__WHAT YOU WILL DO__: Among the lines below, copy exactly those from the one with "else match agent_get" through the one with "else if negb (as_version new_state =? 1)", counting both ends.

__Stored items from a collection__:
(** [sorted(matching, key=lambda t: (t.occurred_at, t.transition_id))] *)
Definition mem_enf_list_transitions (a : option string) (r : InMemoryEnforcementStateRepository)
  : list EnforcementTransition :=
  sort_by (fun t u => pair_leb (et_occurred_at t, et_transition_id t)
                               (et_occurred_at u, et_transition_id u))
    (List.filter (fun t => match a with None => true
                           | Some a => bool_decide (et_agent_id t = a) end)
       (er_transitions r)).

Definition mem_enf_get_epoch (a : string) (as_of : Z) (r : InMemoryEnforcementStateRepository) : Z :=
  count (fun t => bool_decide (et_agent_id t = a) && bool_decide (et_action t = REINSTATE)
                  && (et_occurred_at t <=? as_of)) (er_transitions r).

#[export] Instance mem_enforcement : EnforcementStateRepository InMemoryEnforcementStateRepository := {|
  enf_get_state := mem_enf_get_state;
  enf_record_transition := mem_enf_record_transition;
  enf_list_transitions := mem_enf_list_transitions;
  enf_get_epoch := mem_enf_get_epoch;
|}.

(** The adapter keeps its epoch index in step with the states it stores. *)
Definition enf_repo_ok (r : InMemoryEnforcementStateRepository) : Prop :=
  forall a, er_epochs r !! a = es_epoch <$> er_states r !! a.

Lemma mem_enf_current_epoch r a :
  enf_repo_ok r ->
  match er_states r !! a with
  | Some s => es_epoch s | None => default 0 (er_epochs r !! a)
  end = epoch_of (er_states r !! a).
Proof. intros Hok. specialize (Hok a). by destruct (er_states r !! a); simplify_eq/=; rewrite ?Hok. Qed.

Lemma mem_enf_committed t s e r r' :
  enf_repo_ok r -> mem_enf_record_transition t s e r = (r', Ok true) ->
  enf_repo_ok r' /\ epoch_of (er_states r !! et_agent_id t) = e /\ es_epoch s = e + 1 /\
  (es_recovery_generation s = generation_of (er_states r !! et_agent_id t) \/
   es_recovery_generation s = generation_of (er_states r !! et_agent_id t) + 1) /\
  (forall a, er_states r' !! a = if decide (a = et_agent_id t) then Some s else er_states r !! a) /\
  er_transitions r' = er_transitions r ++ [t].
Proof.
  intros Hok. unfold mem_enf_record_transition. rewrite mem_enf_current_epoch by done.
  destruct (_ || _) eqn:Hcas; [done|]. apply orb_false_iff in Hcas as [He1 He2].
  destruct (_ || _) eqn:Hgen; [|done]. apply orb_true_iff in Hgen.
  intros [= <-]; simpl. split_and!; try lia; try done.
  - intros a; simpl. rewrite !lookup_insert. case_decide; subst; simpl; [f_equal; lia|].
    apply Hok.
  - intros a. rewrite lookup_insert. repeat case_decide; congruence.
Qed.

Lemma mem_enf_refused t s e r r' x :
  mem_enf_record_transition t s e r = (r', x) -> x <> Ok true -> r' = r.
Proof. unfold mem_enf_record_transition. intros H Hx. repeat case_match; simplify_eq; done. Qed.

#[export] Program Instance mem_enforcement_contract :
  EnforcementContract InMemoryEnforcementStateRepository := {|
  enf_ok := enf_repo_ok;
  enf_view := fun r a => er_states r !! a;
  enf_ledger := er_transitions;
|}.
Next Obligation. by intros a r s _ [= <-]. Qed.
Next Obligation. apply mem_enf_committed. Qed.
Next Obligation. intros t s e r r' x Hok H Hx. by apply mem_enf_refused in H as ->. Qed.
Next Obligation. done. Qed.

(** ** Administrative plane: protocol *)

Definition admin_state_of (s : option AgentAdministrativeState)
  : option AdministrativeLifecycleState := as_state <$> s.
Definition admin_version_of (s : option AgentAdministrativeState) : Z :=
  match s with Some a => as_version a | None => 0 end.

Class AdministrativeStateRepository (R : Type) := {
  adm_get_state : string -> R -> result (option AgentAdministrativeState);
  adm_record_transition :
    AdministrativeTransition -> AgentAdministrativeState -> Z -> Comp R bool;
  adm_commit_registration :
    Agent -> AdministrativeTransition -> AgentAdministrativeState -> Comp (AgentRepo * R) unit;
  adm_list_transitions : option string -> R -> list AdministrativeTransition;
}.

Class AdministrativeContract (R : Type) `{AdministrativeStateRepository R} := {
  adm_view : R -> string -> option AgentAdministrativeState;
  adm_ledger : R -> list AdministrativeTransition;
  adm_get_sound : forall a r s, adm_get_state a r = Ok s -> s = adm_view r a;
  adm_committed : forall t s v r r',
    adm_record_transition t s v r = (r', Ok true) ->
    let old := adm_view r (at_agent_id t) in
    admin_version_of old = v /\ as_version s = v + 1 /\
    is_legal_administrative_transition (admin_state_of old) (as_state s) = true /\
    at_previous_state t = admin_state_of old /\ at_new_state t = as_state s /\
    at_version_before t = v /\ at_version_after t = as_version s /\
    (forall a, adm_view r' a = if decide (a = at_agent_id t) then Some s else adm_view r a) /\
    adm_ledger r' = adm_ledger r ++ [t];
  adm_refused : forall t s v r r' x,
    adm_record_transition t s v r = (r', x) -> x <> Ok true ->
    adm_view r' = adm_view r /\ adm_ledger r' = adm_ledger r;
  (** Registration writes identity and lifecycle together or writes neither. *)
  adm_registered : forall ag t s agents r agents' r',
    adm_commit_registration ag t s (agents, r) = ((agents', r'), Ok tt) ->
    agent_get (agent_id ag) agents = None /\ as_version s = 1 /\
    as_state s = ADM_REGISTERED /\
    (forall a, agent_get a agents' = if decide (a = agent_id ag)
                                     then Some (with_status STATUS_REGISTERED ag)
                                     else agent_get a agents) /\
    (forall a, adm_view r' a = if decide (a = agent_id ag) then Some s else adm_view r a) /\
    adm_ledger r' = adm_ledger r ++ [t];
  adm_registration_refused : forall ag t s agents r agents' r' e,
    adm_commit_registration ag t s (agents, r) = ((agents', r'), Err e) ->
    agents' = agents /\ adm_view r' = adm_view r /\ adm_ledger r' = adm_ledger r;
}.

(** ** Administrative plane: in-memory adapter *)

Record InMemoryAdministrativeStateRepository := mkAdmRepo {
  ar_states : gmap string AgentAdministrativeState;
  ar_transitions : list AdministrativeTransition;
  ar_composes : bool;   (** constructed with an agent repository *)
}.

Definition empty_adm_repo : InMemoryAdministrativeStateRepository := mkAdmRepo ∅ [] true.

Definition mem_adm_get_state (a : string) (r : InMemoryAdministrativeStateRepository)
  : result (option AgentAdministrativeState) := Ok (ar_states r !! a).

Definition mem_adm_record_transition
  (t : AdministrativeTransition) (new_state : AgentAdministrativeState) (expected_version : Z)
  : Comp InMemoryAdministrativeStateRepository bool := fun r =>
  let a := at_agent_id t in
  let persisted := ar_states r !! a in
  let current_version := admin_version_of persisted in
  if negb (current_version =? expected_version) then (r, Ok false)
  else if negb (as_version new_state =? expected_version + 1)
  then (r, Err AdministrativeTransitionInvariantError)
  else
    let previous_state := admin_state_of persisted in
    if negb (is_legal_administrative_transition previous_state (as_state new_state))
    then (r, Err AdministrativeTransitionInvariantError)
    else if negb (bool_decide (at_previous_state t = previous_state))
         || negb (bool_decide (at_new_state t = as_state new_state))
         || negb (at_version_before t =? current_version)
         || negb (at_version_after t =? as_version new_state)
    then (r, Err AdministrativeTransitionInvariantError)
    else (mkAdmRepo (<[a := new_state]> (ar_states r)) (ar_transitions r ++ [t])
            (ar_composes r), Ok true).

Definition mem_adm_commit_registration
  (ag : Agent) (t : AdministrativeTransition) (new_state : AgentAdministrativeState)
  : Comp (AgentRepo * InMemoryAdministrativeStateRepository) unit := fun '(agents, r) =>
  if negb (ar_composes r) then ((agents, r), Err AdministrativeStateUnavailableError)
  else match agent_get (agent_id ag) agents with
  | Some _ => ((agents, r), Err AgentAlreadyRegisteredError)
  | None =>
      if negb (is_legal_administrative_transition None (as_state new_state))
      then ((agents, r), Err AdministrativeTransitionInvariantError)
      else if negb (as_version new_state =? 1)
      then ((agents, r), Err AdministrativeTransitionInvariantError)
      else ((agent_save ag agents,
             mkAdmRepo (<[agent_id ag := new_state]> (ar_states r))
               (ar_transitions r ++ [t]) (ar_composes r)), Ok tt)
  end.

Definition mem_adm_list_transitions (a : option string) (r : InMemoryAdministrativeStateRepository)
  : list AdministrativeTransition :=
  sort_by (fun t u => pair_leb (at_occurred_at t, at_transition_id t)
                               (at_occurred_at u, at_transition_id u))
    (List.filter (fun t => match a with None => true
                           | Some a => bool_decide (at_agent_id t = a) end)
       (ar_transitions r)).

#[export] Instance mem_administrative :
  AdministrativeStateRepository InMemoryAdministrativeStateRepository := {|
  adm_get_state := mem_adm_get_state;
  adm_record_transition := mem_adm_record_transition;
  adm_commit_registration := mem_adm_commit_registration;
  adm_list_transitions := mem_adm_list_transitions;
|}.

Lemma mem_adm_committed t s v r r' :
  mem_adm_record_transition t s v r = (r', Ok true) ->
  let old := ar_states r !! at_agent_id t in
  admin_version_of old = v /\ as_version s = v + 1 /\
  is_legal_administrative_transition (admin_state_of old) (as_state s) = true /\
  at_previous_state t = admin_state_of old /\ at_new_state t = as_state s /\
  at_version_before t = v /\ at_version_after t = as_version s /\
  (forall a, ar_states r' !! a = if decide (a = at_agent_id t) then Some s else ar_states r !! a) /\
  ar_transitions r' = ar_transitions r ++ [t].
Proof.
  unfold mem_adm_record_transition. cbv zeta.
  destruct (negb (_ =? v)) eqn:H1; [done|]. destruct (negb (_ =? v + 1)) eqn:H2; [done|].
  destruct (negb (is_legal_administrative_transition _ _)) eqn:H3; [done|].
  destruct (_ || _) eqn:H4; [done|]. intros [= <-]; simpl.
  rewrite !orb_false_iff, !negb_false_iff, !bool_decide_eq_true, !Z.eqb_eq in H4.
  destruct H4 as [[[? ?] ?] ?]. rewrite negb_false_iff in H1, H2, H3.
  apply Z.eqb_eq in H1. apply Z.eqb_eq in H2.
  split_and!; try done; [congruence|]. intros a. rewrite lookup_insert.
  repeat case_decide; congruence.
Qed.

Lemma legal_from_none n :
  is_legal_administrative_transition None n = true -> n = ADM_REGISTERED.
Proof. by destruct n. Qed.

Lemma agent_get_save ag a r :
  agent_get a (agent_save ag r) =
  if decide (a = agent_id ag) then Some (with_status STATUS_REGISTERED ag) else agent_get a r.
Proof. apply dget_dset. Qed.

Lemma mem_adm_registered ag t s agents r agents' r' :
  mem_adm_commit_registration ag t s (agents, r) = ((agents', r'), Ok tt) ->
  agent_get (agent_id ag) agents = None /\ as_version s = 1 /\ as_state s = ADM_REGISTERED /\
  (forall a, agent_get a agents' = if decide (a = agent_id ag)
                                   then Some (with_status STATUS_REGISTERED ag)
                                   else agent_get a agents) /\
  (forall a, ar_states r' !! a = if decide (a = agent_id ag) then Some s else ar_states r !! a) /\
  ar_transitions r' = ar_transitions r ++ [t].
Proof.
  unfold mem_adm_commit_registration. destruct (negb (ar_composes r)); [done|].
  destruct (agent_get _ agents) eqn:Hag; [done|].
  destruct (negb (is_legal_administrative_transition _ _)) eqn:H3; [done|].
  destruct (negb (_ =? 1)) eqn:H2; [done|]. intros [= <- <-]; simpl.
  rewrite negb_false_iff in H2, H3. apply legal_from_none in H3. apply Z.eqb_eq in H2.
  split_and!; try done; [intros a; apply agent_get_save|]. intros a. rewrite lookup_insert.
  repeat case_decide; congruence.
Qed.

__TASK OUTPUT__:
  else match agent_get (agent_id ag) agents with
  | Some _ => ((agents, r), Err AgentAlreadyRegisteredError)
  | None =>
      if negb (is_legal_administrative_transition None (as_state new_state))
      then ((agents, r), Err AdministrativeTransitionInvariantError)
      else if negb (as_version new_state =? 1)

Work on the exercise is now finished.